Через двадцать лет я добрался до этого пятачка за пяток минут: повалившиеся, распавшиеся на заржавелые тяжеленные линейки кресты, облупленные скворечники пирамидок с ржавыми, как бы окровавленными шестереночными зубьями звездочек и – боже, до чего убогая, провинциальная фантазия осыпающихся слоями ржавчины усыпальниц, эти завитушки пламени на факелах, похожих на розочки уличного мягкого мороженого. Вдобавок, все они были совершенно одинаковые – модельщик в литейке Мехзавода, видать, хранил формочку от одной исторической даты до другой, от Нечипоренко до Сапогова, от Сапогова до Гольдина. Не позволяйте взгляду чужаков касаться ваших святынь!

Я разыскал обратившиеся в ничтожество пирамидки Вирьясова, Володина, и до того сделалось горько, что среди них не было пирамидки Якова Абрамовича – пусть бы уж он погружался в вечность вместе с той вселенной, где он был Учителем, а не заурядным, никому не ведомым евреем.

Пирамидки Жарова я тоже не нашел. Неужто его бросили без погребения? В могиле за моей спиной кто-то заворочался, загремел листовым железом. Я похолодел и не вмиг решился обернуться. Это была коза – заурядная наружность дьявола из семинаристов.

Могилки кто-то все же посещал: едва ли не из-под каждой мне казала кукиш свернувшаяся фигой кучка кала. Иные фиги были совсем свежие. Когда я овладевал гармошкой, гармонист дядя Паша от щедрот своих обучил меня еще и такой частушке:

Моя милка, как бутылка,
На могилки ходит ср…
А покойник отвечает:
«Уходи… мать».

Мне покойники ничего не ответили. Да и что мне было им сказать? Оставить еще одну фигу, как дядя-Пашина милка?

Обратный путь я проделал еще быстрее, страшась оглянуться и чувствуя, что сзади все натягивается и натягивается какая-то… я не мог понять что.

Один матрос (самые отчаянные головы) поспорил, что в двенадцать часов ночи вобьет гвоздь в могильный крест. Вбил, повернулся уходить, а его сзади кто-то как рванет за шинель – он упал и, естественно, умер от разрыва сердца. Утром смотрят – лежит мертвый матрос, а пола шинели прибита к кресту.

Теперь я понял, в каком месте вбит гвоздь, прихвативший меня к этой земле такой бесконечно растяжимой и не разрываемой – чем же? – резинкой от моей рогатки или подтяжками, которых я не ношу?

Раз поспорили русский и американец, чья резина крепче. Американец говорит: у нас человек упал с сотого этажа, зацепился подтяжками на пятидесятом, они растянулись до земли и забросили его обратно на сотый. А русский отвечает: у нас человек упал с сотого этажа, сам разбился, а галоши целые остались.

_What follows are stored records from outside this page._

(* ===== verification/MemDisk.v ===== *)
(** * A volume in memory

    The simplest storage that satisfies [DiskSpec]: a byte array of [md_cap]
    bytes without a cache, as the host tests under src/tests/fs use it, that
    can be told to refuse every write.  The witnesses run on it; the storage
    the firmware uses is proved to satisfy the same interface in Storage. *)
From S2P Require Import Prelude Codec FsTypes.

Record memdisk := MemDisk { md_bytes : mem; md_cap : Z; md_readonly : bool; md_now : Z }.

Definition MD_READ : fptr := 1.
Definition MD_WRITE : fptr := 2.
Definition MD_CLOCK : fptr := 3.

Definition md_read (f : fptr) (off n : Z) (e : memdisk) : (Z * list Z) * memdisk :=
  if (0 <=? off) && (0 <? n) && (off + n <=? md_cap e)
  then ((n, map wrap8 (mem_read (md_bytes e) off n)), e) else ((-1, []), e).

Definition md_write (f : fptr) (off : Z) (bs : list Z) (e : memdisk) : Z * memdisk :=
  if negb (md_readonly e) && (0 <=? off) && (off + lenZ bs <=? md_cap e)
  then (lenZ bs, MemDisk (mem_write (md_bytes e) off bs) (md_cap e) false (md_now e))
  else (-1, e).

#[export] Instance memdisk_disk : Disk memdisk := {
  dk_read := md_read;
  dk_write := md_write;
  dk_clock := fun _ e => ((0, wrap32 (md_now e)), e);
  dk_invalidate := fun e => e }.

Definition md_data (e : memdisk) : mem := fun a => wrap8 (md_bytes e a).

Lemma map_wrap8_mem_read m off n :
  map wrap8 (mem_read m off n) = mem_read (fun a => wrap8 (m a)) off n.
Proof. unfold mem_read. by rewrite map_map. Qed.

Lemma wrap8_small x : is_byte x -> wrap8 x = x.
Proof. intros. unfold wrap8. by apply Z.mod_small. Qed.

Lemma wrap8_mem_write m off bs :
  Forall is_byte bs -> (fun a => wrap8 (mem_write m off bs a)) ≡m
                       mem_write (fun a => wrap8 (m a)) off bs.
Proof.
  intros HF a. unfold mem_write. destruct (in_range off (lenZ bs) a) eqn:Hr; [|done].
  apply in_range_spec in Hr. apply wrap8_small. apply nthZ_Forall; [done|lia].
Qed.

(** A storage whose capacity is [cap]. *)
#[export] Program Instance memdisk_spec (cap : Z) :
  DiskSpec memdisk MD_READ MD_WRITE cap := {
    dk_data := md_data;
    dk_coh := fun e => md_cap e = cap;
    dk_clean := fun e => md_cap e = cap }.
Next Obligation. done. Qed.
Next Obligation. intros. apply wrap8_range. Qed.
Next Obligation. done. Qed.
Next Obligation. done. Qed.
Next Obligation. intros cap e off n <-. simpl. unfold md_read. by destruct (_ && _). Qed.
Next Obligation.
  intros cap e off n <- Hn. simpl. unfold md_read. destruct (_ && _) eqn:Hr; [|lia].
  intros _. split_and!; [lia..|]. apply map_wrap8_mem_read.
Qed.
Next Obligation.
  intros cap e off bs <- Hoff HF. simpl. unfold md_write. destruct (_ && _) eqn:Hr; simpl.
  - split; [done|]. intros a Ha. unfold md_data. simpl. rewrite mem_write_out; [done|].
    destruct (Z.lt_ge_cases a off); [by left|right].
    destruct Ha as [Ha|Ha]; Z.div_mod_to_equations; lia.
  - done.
Qed.
Next Obligation.
  intros cap e off bs <- Hoff HF. simpl. unfold md_write. destruct (_ && _) eqn:Hr; simpl.
  - intros _. split; [lia|]. unfold md_data. simpl. by apply wrap8_mem_write.
  - pose proof (lenZ_nonneg bs). lia.
Qed.
Next Obligation. done. Qed.
Next Obligation. intros. apply wrap32_range. Qed.

(** Building images: consecutive stores into a zeroed volume. *)
Definition image (chunks : list (Z * list Z)) : mem :=
  fold_left (fun m '(at_, bs) => mem_write m at_ bs) chunks (fun _ => 0).
Definition memdisk_of (cap : Z) (chunks : list (Z * list Z)) : memdisk :=
  MemDisk (image chunks) cap false 1000.

(** ** A demonstration volume

    64 one-kilobyte zones in the layout of src/tools/make_minix_demo.py: boot and
    super block, one inode-map block, one zone-map block, 32 inodes in blocks 4
    and 5, data zones from 6.  Inode 1 is the root (zone 6) with "README"
    (inode 2, zone 7, 12 bytes) and the directory "docs" (inode 3, zone 8),
    which holds the file "a" (inode 4, zones 9 and the hole 0, 1030 bytes). *)
Module Demo.
Definition sw : Z := 0.
Definition super_bytes : list Z :=
  put16 (put32 (put32 (put16 (put16 (put16 (put16 (put16 (replicate 24 0)
    0 32 sw) 4 1 sw) 6 1 sw) 8 6 sw) 10 0 sw) 12 269312 sw) 20 64 sw) 16 0x2468 sw.

Definition inode (mode links size : Z) (zones : list Z) : list Z :=
  snd (fold_left (fun '(k, raw) z => (k + 4, put32 raw k z sw)) zones
    (24, put32 (put16 (put16 (replicate 64 0) 0 mode sw) 2 links sw) 8 size sw)).

Definition entry (ino : Z) (name : list Z) : list Z :=
  splice (put16 (replicate 16 0) 0 ino sw) 2 name.

Definition dot := [46].
Definition dotdot := [46; 46].
Definition README := [82; 69; 65; 68; 77; 69].
Definition docs := [100; 111; 99; 115].
Definition a := [97].

Definition volume : list (Z * list Z) :=
  [(1024, super_bytes);
   (2048, [31; 0]);                       (* inodes 1-4 and the reserved bit *)
   (3072, [31; 0]);                       (* zones 6-9 and the reserved bit *)
   (4096, inode 16877 3 64 [6]);
   (4160, inode 33188 1 12 [7]);
   (4224, inode 16877 2 48 [8]);
   (4288, inode 33188 1 1030 [9; 0]);
   (6144, entry 1 dot ++ entry 1 dotdot ++ entry 2 README ++ entry 3 docs);
   (7168, [72; 101; 108; 108; 111; 44; 32; 67; 80; 51; 50; 10]);
   (8192, entry 3 dot ++ entry 1 dotdot ++ entry 4 a);
   (9216, replicate 1024 120)].

Definition disk : memdisk := memdisk_of 65536 volume.
Definition state : fsw memdisk := boot_fsw disk.
Definition super : cp32_minix_super := Super 32 64 6 0 269312 1 1 0.
End Demo.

Невидимая резина, которую я тяну всю жизнь, выматывая из своей души, как шелковичный червь, будет почище американской, когда-нибудь она внезапно забросит меня из Французской Ривьеры или Тивериадского озера в мой незабвенный, безвозвратно утонувший, загаженный Эдем – я чувствую, как она с каждым днем натягивается все сильнее…

Мне кажется, так называемая массовая культура рождена страхом перед бесконечным разнообразием мира, тягой вернуться в утраченный рай, в мир простоты и обозримости, где Зло так Зло, а Добро так Добро, Красота так Красота, а Победа так Победа, где ничто не вызывает сомнений и все воплощается в единственном экземпляре: Самый Лучший Поэт, Самый Великий Ученый, Самая Красивая Женщина. Но пока рядом с вами живет хоть один чужак-соглядатай, канувшему раю не подняться со дна: дорогие призраки тают под холодным, скептическим оком.


Безостановочно, как пескоразбрасывательная машина, швыряться камнями, готовя себя к бабкам, отбивать зад на велосипеде, готовя себя к велику, – в начале всегда было слово. Слово рождало мечту, мечта рождала усердие, которое, как известно, все превозмогает: я обратился в велокентавра (гонял без рук, без ног, без глаз) – но я во всем выкладывался лишь до тех пор, пока не становился уважаемым, но не первым человеком: ведь первенство – это опять одиночество.